= Steven Gray (professor) =

American environmental social scientist

Steven Gray is an American environmental social scientist, environmental psychologist, and professor. He is known for creating the software platform Mental Modeler and for advancing the use of Fuzzy Cognitive Mapping for sustainability, knowledge integration, and applied decision-making.

== Early life and education ==
Gray earned a B.A. in Anthropology from the University of Texas at Austin, and a Ph.D. in Ecology and Evolution from Rutgers University.

== Academic career ==
Gray is a Professor in the Department of Community Sustainability at Michigan State University. His research examines the knowledge integration and how biological, economic, and cognitive diversity impact social-ecological dynamics, resilience, and adaptive capacity. He has been a principal investigator on interdisciplinary projects funded by the National Science Foundation (NSF), the National Oceanic and Atmospheric Administration (NOAA), the United States Department of Agriculture (USDA), and the Defense Advanced Research Projects Agency (DARPA).

Gray's work integrates participatory modeling, visual systems thinking, computational social science, and environmental governance. He is the developer of Mental Modeler, a tool that enables stakeholders, along with traditional scientific experts, to visually model systems, run intervention scenarios, and understand trade-offs, which has been applied in multiple domains.

== Mental Modeler and Fuzzy Cognitive Mapping ==
Mental Modeler significantly expanded the accessibility and applicability of Fuzzy Cognitive Mapping in scientific research. The software  has been widely adopted in environmental planning and systems modeling.

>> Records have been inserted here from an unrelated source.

(* ===== verification/Container.v ===== *)
(** * container: the state of a container and the store of containers

    The model of container/state.go, container/state_unix.go,
    container/health.go, container/memory_store.go and container/history.go.

    Times are numbers of nanoseconds, 0 for the zero time; the current time is an
    argument.  A channel is a number; [cs_closed] is the set of the closed ones
    and [cs_nextChan] the next fresh one.  The methods of [State] run under the
    lock of the container; waiting happens outside of it, so a wait is two steps. *)

From stdpp Require Import pretty.
From S2P Require Import Prelude.
Open Scope Z_scope.

(** ** Health *)

Inductive health_status := Starting | Healthy | Unhealthy.
Definition health_status_string (s : health_status) : string :=
  match s with Starting => "starting" | Healthy => "healthy" | Unhealthy => "unhealthy" end.

(** [h_stop] is the monitor channel, nil when there is no monitor. *)
Record Health := mkHealth { h_Status : health_status; h_stop : option nat }.

Definition Health_String (h : Health) : string :=
  match h_stop h with
  | None => health_status_string Unhealthy
  | Some _ =>
      match h_Status h with
      | Starting => "health: starting"
      | s => health_status_string s
      end
  end.

(** [fresh] is the channel that [make] returns. *)
Definition OpenMonitorChannel (h : Health) (fresh : nat) : Health * option nat :=
  match h_stop h with
  | None => (mkHealth (h_Status h) (Some fresh), Some fresh)
  | Some _ => (h, None)
  end.

(** The send on the channel returns when the monitor has received: the result
    gives the channel on which this happened. *)
Definition CloseMonitorChannel (h : Health) : Health * option nat :=
  match h_stop h with
  | Some c => (mkHealth (h_Status h) None, Some c)
  | None => (h, None)
  end.

(** ** State *)

Record State := mkState {
  cs_Running : bool;
  cs_Paused : bool;
  cs_Restarting : bool;
  cs_OOMKilled : bool;
  cs_RemovalInProgress : bool;
  cs_Dead : bool;
  cs_Pid : Z;
  cs_exitCode : Z;
  cs_error : string;
  cs_StartedAt : Z;
  cs_FinishedAt : Z;
  cs_waitChan : nat;
  cs_Health : option Health;
  cs_closed : gset nat;
  cs_nextChan : nat
}.
(* ===== verification/ShellWord.v ===== *)
(** * builder/dockerfile: words with quotes and variables

    The model of builder/dockerfile/shell_parser.go.  A string is the list of its
    code points (runes), as the scanner delivers them; what the scanner has not read
    yet is the list of the remaining ones.  The letters and digits outside of ASCII
    are tables of package unicode, the class [UnicodeTables]. *)

From S2P Require Import Prelude.
Open Scope Z_scope.

Abbreviation rune := Z (only parsing).
Abbreviation runes := (list Z) (only parsing).

Class UnicodeTables := { table_letter : rune → bool; table_digit : rune → bool }.

Definition between (lo hi c : rune) : bool := bool_decide (lo ≤ c ≤ hi).
Definition IsDigit `{UnicodeTables} (c : rune) : bool :=
  if decide (c < 128) then between 48 57 c else table_digit c.
Definition IsLetter `{UnicodeTables} (c : rune) : bool :=
  if decide (c < 128) then between 65 90 c || between 97 122 c else table_letter c.
(** The property White_Space of Unicode. *)
Definition IsSpace (c : rune) : bool :=
  between 9 13 c || bool_decide (c ∈ [32; 133; 160; 5760; 8232; 8233; 8239; 8287; 12288])
  || between 8192 8202 c.

Definition backslash : rune := 92.
Definition single_quote : rune := 39.
Definition double_quote : rune := 34.
Definition dollar : rune := 36.
Definition lbrace : rune := 123.
Definition rbrace : rune := 125.
Definition colon : rune := 58.
Definition plus : rune := 43.
Definition minus : rune := 45.
Definition equals : rune := 61.
Definition underscore : rune := 95.
Definition BOM : rune := 65279.

(** [scanner.Init]: a byte order mark at the start is not read. *)
Definition scanner_Init (word : runes) : runes :=
  match word with
  | c :: rest => if decide (c = BOM) then rest else word
  | [] => []
  end.

Inductive sw_error :=
| MissingColon (word : runes)
| UnsupportedModifier (modifier : option rune) (word : runes).

#[global] Instance sw_error_eq_dec : EqDecision sw_error.
Proof. solve_decision. Defined.

(** ** The words split at spaces *)

Record wordsStruct := mkWords { ws_word : runes; ws_words : list runes; ws_inWord : bool }.

Definition addRawString (w : wordsStruct) (str : runes) : wordsStruct :=
  mkWords (ws_word w ++ str) (ws_words w) true.
Definition addRawChar (w : wordsStruct) (ch : rune) : wordsStruct :=
  mkWords (ws_word w ++ [ch]) (ws_words w) true.
Definition addChar (w : wordsStruct) (ch : rune) : wordsStruct :=
  if IsSpace ch && ws_inWord w then
    if decide (length (ws_word w) ≠ 0%nat) then mkWords [] (ws_words w ++ [ws_word w]) false else w
  else if negb (IsSpace ch) then addRawChar w ch else w.
Definition addString (w : wordsStruct) (str : runes) : wordsStruct :=
  foldl addChar w (scanner_Init str).
Definition getWords (w : wordsStruct) : list runes :=
  if decide (length (ws_word w) ≠ 0%nat) then ws_words w ++ [ws_word w] else ws_words w.

(** ** Variables *)

(** [strings.Index(env, "=")] as the parts before and after it. *)
Fixpoint cut_equals (env : runes) : option (runes * runes) :=
  match env with
  | [] => None
  | c :: rest =>
      if decide (c = equals) then Some ([], rest)
      else match cut_equals rest with
           | Some (k, v) => Some (c :: k, v)
           | None => None
           end
  end.

Fixpoint getEnv (envs : list runes) (name : runes) : runes :=
  match envs with
  | [] => []
  | env :: envs =>
      match cut_equals env with
      | None => if decide (name = env) then [] else getEnv envs name
      | Some (k, v) => if decide (name = k) then v else getEnv envs name
      end
  end.

Section shell_word.
Context `{UnicodeTables} (sw_word : runes) (envs : list runes).

(** [processName] with the name read so far: what is not read, and the name. *)
Fixpoint processName (name rest : runes) : runes * runes :=
  match rest with
  | [] => ([], name)
  | ch :: rest' =>
      if bool_decide (length name = 0%nat) && IsDigit ch then (rest', [ch])
      else if negb (IsLetter ch) && negb (IsDigit ch) && negb (bool_decide (ch = underscore)) then
        (rest, name)
      else processName (name ++ [ch]) rest'
  end.

(** The loop of [processSingleQuote], after the opening quote. *)
Fixpoint single_loop (result rest : runes) : runes * runes :=
  match rest with
  | [] => ([], result)
  | ch :: rest => if decide (ch = single_quote) then (rest, result)
                  else single_loop (result ++ [ch]) rest
  end.
Definition processSingleQuote (rest : runes) : runes * runes := single_loop [] (drop 1 rest).

(** What a modifier makes of the value of the variable. *)
Definition apply_modifier (modifier : option rune) (newValue word : runes) :
    outcome sw_error runes :=
  if decide (modifier = Some plus) then Ok (if decide (newValue ≠ []) then word else newValue)
  else if decide (modifier = Some minus) then Ok (if decide (newValue = []) then word else newValue)
  else Err (UnsupportedModifier modifier sw_word).

(** [stop_loop] is the loop of [processStopOn], [dq_loop] that of
    [processDoubleQuote] after the opening quote; [stopChar] is [None] for EOF. *)
Fixpoint stop_loop (fuel : nat) (stopChar : option rune) (rest : runes) (result : runes)
    (words : wordsStruct) : runes * outcome sw_error (runes * list runes) :=
  match fuel with
  | O => (rest, Diverge)
  | S fuel =>
      match rest with
      | [] => ([], Ok (result, getWords words))
      | ch :: rest' =>
          if decide (stopChar = Some ch) then (rest', Ok (result, getWords words))
          else if decide (ch = single_quote) then
            let '(rest, tmp) := processSingleQuote rest in
            stop_loop fuel stopChar rest (result ++ tmp) (addRawString words tmp)
          else if decide (ch = double_quote) then
            let! (rest, tmp) := dq_loop fuel rest' [] in
            stop_loop fuel stopChar rest (result ++ tmp) (addRawString words tmp)
          else if decide (ch = dollar) then
            let! (rest, tmp) := processDollar fuel rest in
            stop_loop fuel stopChar rest (result ++ tmp) (addString words tmp)
          else if decide (ch = backslash) then
            match rest' with
            | [] => ([], Ok (result, getWords words))
            | ch :: rest => stop_loop fuel stopChar rest (result ++ [ch]) (addRawChar words ch)
            end
          else stop_loop fuel stopChar rest' (result ++ [ch]) (addChar words ch)
      end
  end
with dq_loop (fuel : nat) (rest : runes) (result : runes) : runes * outcome sw_error runes :=
  match fuel with
  | O => (rest, Diverge)
  | S fuel =>
      match rest with
      | [] => ([], Ok result)
      | ch :: rest' =>
          if decide (ch = double_quote) then (rest', Ok result)
          else if decide (ch = dollar) then
            let! (rest, tmp) := processDollar fuel rest in
            dq_loop fuel rest (result ++ tmp)
          else if decide (ch = backslash) then
            match rest' with
            | [] => dq_loop fuel [] result
            | chNext :: rest'' =>
                if decide (chNext = double_quote ∨ chNext = dollar) then
                  dq_loop fuel rest'' (result ++ [chNext])
                else dq_loop fuel rest' (result ++ [ch])
            end
          else dq_loop fuel rest' (result ++ [ch])
      end
  end
with processDollar (fuel : nat) (rest : runes) : runes * outcome sw_error runes :=
  match fuel with
  | O => (rest, Diverge)
  | S fuel =>
      let rest := drop 1 rest in
      if decide (head rest = Some lbrace) then
        let '(rest, name) := processName [] (drop 1 rest) in
        if decide (head rest = Some rbrace) then (drop 1 rest, Ok (getEnv envs name))
        else if decide (head rest = Some colon) then
          let rest := drop 1 rest in
          let modifier := head rest in
          let! (rest, word) := stop_loop fuel (Some rbrace) (drop 1 rest) [] (mkWords [] [] false) in
          (rest, apply_modifier modifier (getEnv envs name) word.1)
        else (rest, Err (MissingColon sw_word))
      else
        let '(rest, name) := processName [] rest in
        if decide (name = []) then (rest, Ok [dollar]) else (rest, Ok (getEnv envs name))
  end.

(** Every iteration reads at least one rune, so that one unit of fuel per rune and
    one for the end are enough. *)
Definition process : outcome sw_error (runes * list runes) :=
  let rest := scanner_Init sw_word in
  (stop_loop (S (length rest)) None rest [] (mkWords [] [] false)).2.
End shell_word.

Definition ProcessWord `{UnicodeTables} (word : runes) (env : list runes) : outcome sw_error runes :=
  match process word env with
  | Ok (w, _) => Ok w
  | Err e => Err e
  | Panic m => Panic m
  | Diverge => Diverge
  end.

Definition ProcessWords `{UnicodeTables} (word : runes) (env : list runes) :
    outcome sw_error (list runes) :=
  match process word env with
  | Ok (_, ws) => Ok ws
  | Err e => Err e
  | Panic m => Panic m
  | Diverge => Diverge
  end.
(** C30: On every word and every environment ProcessWord and ProcessWords end, and
    either return a result or report, with the whole word, a substitution that is
    malformed; a word without a dollar sign is never refused. *)
Theorem ProcessWord_total `{UnicodeTables} word env :
  (∃ w ws, ProcessWord word env = Ok w ∧ ProcessWords word env = Ok ws) ∨
  (∃ e, ProcessWord word env = Err e ∧ ProcessWords word env = Err e ∧
        error_word e = word ∧ dollar ∈ word).
Proof.
  unfold ProcessWord, ProcessWords, process.
  destruct (loops_total word env (S (length (scanner_Init word)))) as [Hs _].
  destruct (Hs None (scanner_Init word) [] (mkWords [] [] false)) as [_ Hr]; [lia|].
  destruct (stop_loop _ _ _ _ _ _ _) as [rest [[w ws]|e|m|]]; simpl in *; try done.
  - left. by exists w, ws.
  - right. exists e. destruct Hr as [He Hin]. repeat split; [done|].
    unfold scanner_Init in Hin. destruct word as [|c word]; [done|].
    case_decide; [by right|done].
Qed.

(** ** The reference: the syntax of words and its meaning *)

Inductive piece :=
| Lit (c : rune)                                       (** a character of its own *)
| Esc (c : rune)                                       (** \c *)
| Backslash                                            (** a backslash inside quotes *)
| Single (s : runes)                                   (** 's' *)
| Double (ps : list piece)                             (** "ps" *)
| Bare (name : runes)                                  (** $name *)
| Lone                                                 (** a dollar sign of its own *)
| Braced (name : runes)                                (** ${name} *)
| Subst (alt : bool) (name : runes) (ps : list piece). (** ${name:+ps}, ${name:-ps} *)

Fixpoint show_piece (p : piece) : runes :=
  match p with
  | Lit c => [c]
  | Esc c => [backslash; c]
  | Backslash => [backslash]
  | Single s => single_quote :: s ++ [single_quote]
  | Double ps => double_quote :: flat_map show_piece ps ++ [double_quote]
  | Bare name => dollar :: name
  | Lone => [dollar]
  | Braced name => dollar :: lbrace :: name ++ [rbrace]
  | Subst alt name ps =>
      dollar :: lbrace :: name ++ colon :: (if alt then plus else minus)
        :: flat_map show_piece ps ++ [rbrace]
  end.
Definition show_word (ps : list piece) : runes := flat_map show_piece ps.

(** Where a piece stands. *)
Inductive context := Top | InBraces | InQuotes.

Section grammar.
Context `{UnicodeTables}.

Definition name_char (c : rune) : bool := IsLetter c || IsDigit c || bool_decide (c = underscore).

(** A name is one digit, or does not start with a digit. *)
Definition valid_name (name : runes) : bool :=
  match name with
  | [] => true
  | c :: rest => if IsDigit c then bool_decide (rest = []) else forallb name_char name
  end.
Definition ends_at (name next : runes) : bool :=
  match name, next with
  | [c], _ => if IsDigit c then true else negb (default false (name_char <$> head next))
  | _, _ => negb (default false (name_char <$> head next))
  end.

== Urban Knowledge Syndrome ==
Gray, along with Payam Aminpour, Steven Scyphers, and Jennifer Helgeson, coined the term "Urban Knowledge Syndrome" in a 2022 paper published in Urban Sustainability. The concept refers to the personal, social, cultural, and experiential biases that arise when urban-centric experiences influence how individuals understand their external environment. These dynamics influence environmental policy, planning, and decision outcomes that may otherwise marginalize local, Indigenous, or rural knowledge in the process. The syndrome highlights the risks of knowledge homogenization and calls for more inclusive approaches to sustainability decision-making.

== Selected publications ==

- Gray, S., A. Chan, D. Clark, and R.C. Jordan. (2012) Modeling the integration of stakeholder knowledge in social-ecological system decision-making: Benefits and limitations to knowledge diversity. Ecological Modeling 229, 88-96.
- Gray, S. S. Gray, L. Cox, and S. Henly-Shepard. (2013) Mental modeler: A fuzzy-logic cognitive mapping modeling tool for adaptive environmental management. Proceedings of the 46th International Conference on Complex Systems. 963-973
- Aminpor, P., S. Gray, A. Jetter, J. Introne, and R. Arlinghaus. (2020) The wisdom of stakeholder crowds in complex social-ecological systems. Nature Sustainability. 3(13), 191-199.
- Aminpour, P. S. Gray, M. Beck, K. Furman, I. Tsakiri, R. Gittman, J. Grabowski, J. Helgeson, L. Josephs, M. Ruth, and S. Scyphers. (2022) Urbanized knowledge syndrome: Lower knowledge diversity and systems thinking in urban coastal residents. Urban Sustainability. 2 (1), 1-10.